── Extracted data ──

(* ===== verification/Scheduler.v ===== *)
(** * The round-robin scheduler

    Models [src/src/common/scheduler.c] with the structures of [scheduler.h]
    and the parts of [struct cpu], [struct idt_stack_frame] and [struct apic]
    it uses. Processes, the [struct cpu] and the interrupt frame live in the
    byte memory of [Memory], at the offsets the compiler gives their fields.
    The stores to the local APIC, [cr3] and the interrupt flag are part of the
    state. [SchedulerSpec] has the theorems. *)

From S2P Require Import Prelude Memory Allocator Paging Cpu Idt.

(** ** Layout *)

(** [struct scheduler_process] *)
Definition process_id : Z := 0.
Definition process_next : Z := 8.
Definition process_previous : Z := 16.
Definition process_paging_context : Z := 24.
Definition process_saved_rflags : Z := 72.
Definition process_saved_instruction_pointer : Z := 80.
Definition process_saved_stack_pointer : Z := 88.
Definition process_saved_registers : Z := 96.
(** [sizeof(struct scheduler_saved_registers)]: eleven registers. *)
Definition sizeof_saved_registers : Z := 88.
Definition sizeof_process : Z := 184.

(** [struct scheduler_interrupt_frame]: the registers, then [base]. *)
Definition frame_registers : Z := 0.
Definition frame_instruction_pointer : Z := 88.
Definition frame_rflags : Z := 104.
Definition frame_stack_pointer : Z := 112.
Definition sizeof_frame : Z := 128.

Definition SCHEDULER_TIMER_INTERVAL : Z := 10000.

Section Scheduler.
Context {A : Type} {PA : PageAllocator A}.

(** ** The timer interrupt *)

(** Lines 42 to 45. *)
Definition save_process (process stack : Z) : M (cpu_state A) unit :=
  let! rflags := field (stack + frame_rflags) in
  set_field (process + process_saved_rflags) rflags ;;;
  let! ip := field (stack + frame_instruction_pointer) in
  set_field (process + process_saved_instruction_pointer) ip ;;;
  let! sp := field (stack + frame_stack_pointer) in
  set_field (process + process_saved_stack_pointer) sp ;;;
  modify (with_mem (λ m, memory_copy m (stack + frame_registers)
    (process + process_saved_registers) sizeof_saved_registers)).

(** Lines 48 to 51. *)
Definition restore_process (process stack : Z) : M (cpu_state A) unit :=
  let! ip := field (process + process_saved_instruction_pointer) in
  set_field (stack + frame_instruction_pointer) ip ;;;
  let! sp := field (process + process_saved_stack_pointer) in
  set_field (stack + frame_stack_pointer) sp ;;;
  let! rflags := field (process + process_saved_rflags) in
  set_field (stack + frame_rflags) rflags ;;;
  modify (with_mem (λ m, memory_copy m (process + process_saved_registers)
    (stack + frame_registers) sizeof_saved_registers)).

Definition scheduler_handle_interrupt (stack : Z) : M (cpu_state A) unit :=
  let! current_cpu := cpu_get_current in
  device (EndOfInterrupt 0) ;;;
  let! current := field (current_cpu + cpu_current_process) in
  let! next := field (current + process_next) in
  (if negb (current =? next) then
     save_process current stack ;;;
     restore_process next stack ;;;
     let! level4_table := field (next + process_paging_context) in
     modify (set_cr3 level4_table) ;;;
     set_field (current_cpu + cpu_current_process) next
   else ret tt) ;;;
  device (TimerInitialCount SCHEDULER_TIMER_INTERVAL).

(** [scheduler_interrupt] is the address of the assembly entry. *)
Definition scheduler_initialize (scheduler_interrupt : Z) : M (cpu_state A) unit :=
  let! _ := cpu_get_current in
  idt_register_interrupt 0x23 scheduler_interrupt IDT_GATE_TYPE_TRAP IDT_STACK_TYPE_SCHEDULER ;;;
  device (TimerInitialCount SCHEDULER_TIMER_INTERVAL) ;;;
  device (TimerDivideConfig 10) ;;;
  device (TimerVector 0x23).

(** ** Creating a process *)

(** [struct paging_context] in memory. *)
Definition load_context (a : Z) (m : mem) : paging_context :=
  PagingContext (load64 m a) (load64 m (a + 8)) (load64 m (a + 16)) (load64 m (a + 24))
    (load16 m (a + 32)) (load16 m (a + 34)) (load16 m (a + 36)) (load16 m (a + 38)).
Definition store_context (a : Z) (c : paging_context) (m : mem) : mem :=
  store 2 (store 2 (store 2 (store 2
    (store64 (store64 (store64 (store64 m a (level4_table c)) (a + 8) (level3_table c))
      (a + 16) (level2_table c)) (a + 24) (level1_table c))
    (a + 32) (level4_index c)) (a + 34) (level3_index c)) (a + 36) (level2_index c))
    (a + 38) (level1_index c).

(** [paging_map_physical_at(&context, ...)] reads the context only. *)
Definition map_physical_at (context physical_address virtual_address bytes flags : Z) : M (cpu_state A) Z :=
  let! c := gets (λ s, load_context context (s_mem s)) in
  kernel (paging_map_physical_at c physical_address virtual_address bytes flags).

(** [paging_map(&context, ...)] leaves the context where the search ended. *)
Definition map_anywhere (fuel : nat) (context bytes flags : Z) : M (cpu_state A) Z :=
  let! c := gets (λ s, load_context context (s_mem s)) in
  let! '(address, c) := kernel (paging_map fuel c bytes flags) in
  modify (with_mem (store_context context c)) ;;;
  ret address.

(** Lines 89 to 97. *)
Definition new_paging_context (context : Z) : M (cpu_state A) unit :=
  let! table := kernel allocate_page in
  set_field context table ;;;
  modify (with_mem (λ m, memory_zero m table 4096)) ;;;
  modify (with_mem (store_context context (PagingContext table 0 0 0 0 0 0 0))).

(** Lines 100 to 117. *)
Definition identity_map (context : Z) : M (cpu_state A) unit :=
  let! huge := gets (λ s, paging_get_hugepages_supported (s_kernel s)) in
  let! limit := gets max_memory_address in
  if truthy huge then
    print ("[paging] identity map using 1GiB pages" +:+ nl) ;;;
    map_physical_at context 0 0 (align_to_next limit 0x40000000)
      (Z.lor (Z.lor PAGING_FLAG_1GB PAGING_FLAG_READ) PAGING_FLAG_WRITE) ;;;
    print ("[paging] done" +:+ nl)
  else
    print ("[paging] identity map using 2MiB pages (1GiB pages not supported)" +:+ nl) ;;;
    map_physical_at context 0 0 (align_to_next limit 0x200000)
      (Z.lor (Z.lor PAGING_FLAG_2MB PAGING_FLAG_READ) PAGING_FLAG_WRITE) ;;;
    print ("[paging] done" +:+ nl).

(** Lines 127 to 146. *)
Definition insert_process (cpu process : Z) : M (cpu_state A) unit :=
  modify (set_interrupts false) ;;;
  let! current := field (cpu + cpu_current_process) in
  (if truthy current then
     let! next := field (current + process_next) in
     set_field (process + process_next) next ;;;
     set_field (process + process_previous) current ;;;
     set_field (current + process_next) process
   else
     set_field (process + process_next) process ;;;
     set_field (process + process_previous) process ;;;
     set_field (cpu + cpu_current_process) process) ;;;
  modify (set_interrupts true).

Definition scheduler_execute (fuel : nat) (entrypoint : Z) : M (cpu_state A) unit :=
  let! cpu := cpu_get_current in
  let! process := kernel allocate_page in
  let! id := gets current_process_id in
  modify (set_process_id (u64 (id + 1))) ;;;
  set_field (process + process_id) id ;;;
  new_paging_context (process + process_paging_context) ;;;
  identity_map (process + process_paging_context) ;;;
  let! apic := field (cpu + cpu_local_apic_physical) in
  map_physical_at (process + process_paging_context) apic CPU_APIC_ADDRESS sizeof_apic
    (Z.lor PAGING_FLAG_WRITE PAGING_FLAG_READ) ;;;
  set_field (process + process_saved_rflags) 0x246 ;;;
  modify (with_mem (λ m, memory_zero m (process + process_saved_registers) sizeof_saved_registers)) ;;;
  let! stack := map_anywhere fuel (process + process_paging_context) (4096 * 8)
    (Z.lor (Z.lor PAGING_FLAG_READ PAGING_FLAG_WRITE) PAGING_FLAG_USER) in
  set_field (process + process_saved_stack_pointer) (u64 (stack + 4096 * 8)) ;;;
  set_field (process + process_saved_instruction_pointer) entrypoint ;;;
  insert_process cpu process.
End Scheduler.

───

§ What you need to do
Your response should be the lines above from the first to the one containing "Section Scheduler.", inclusive, each given exactly.

§ Your solution
(* ===== verification/Scheduler.v ===== *)
(** * The round-robin scheduler

    Models [src/src/common/scheduler.c] with the structures of [scheduler.h]
    and the parts of [struct cpu], [struct idt_stack_frame] and [struct apic]
    it uses. Processes, the [struct cpu] and the interrupt frame live in the
    byte memory of [Memory], at the offsets the compiler gives their fields.
    The stores to the local APIC, [cr3] and the interrupt flag are part of the
    state. [SchedulerSpec] has the theorems. *)

From S2P Require Import Prelude Memory Allocator Paging Cpu Idt.

(** ** Layout *)

(** [struct scheduler_process] *)
Definition process_id : Z := 0.
Definition process_next : Z := 8.
Definition process_previous : Z := 16.
Definition process_paging_context : Z := 24.
Definition process_saved_rflags : Z := 72.
Definition process_saved_instruction_pointer : Z := 80.
Definition process_saved_stack_pointer : Z := 88.
Definition process_saved_registers : Z := 96.
(** [sizeof(struct scheduler_saved_registers)]: eleven registers. *)
Definition sizeof_saved_registers : Z := 88.
Definition sizeof_process : Z := 184.

(** [struct scheduler_interrupt_frame]: the registers, then [base]. *)
Definition frame_registers : Z := 0.
Definition frame_instruction_pointer : Z := 88.
Definition frame_rflags : Z := 104.
Definition frame_stack_pointer : Z := 112.
Definition sizeof_frame : Z := 128.

Definition SCHEDULER_TIMER_INTERVAL : Z := 10000.

Section Scheduler.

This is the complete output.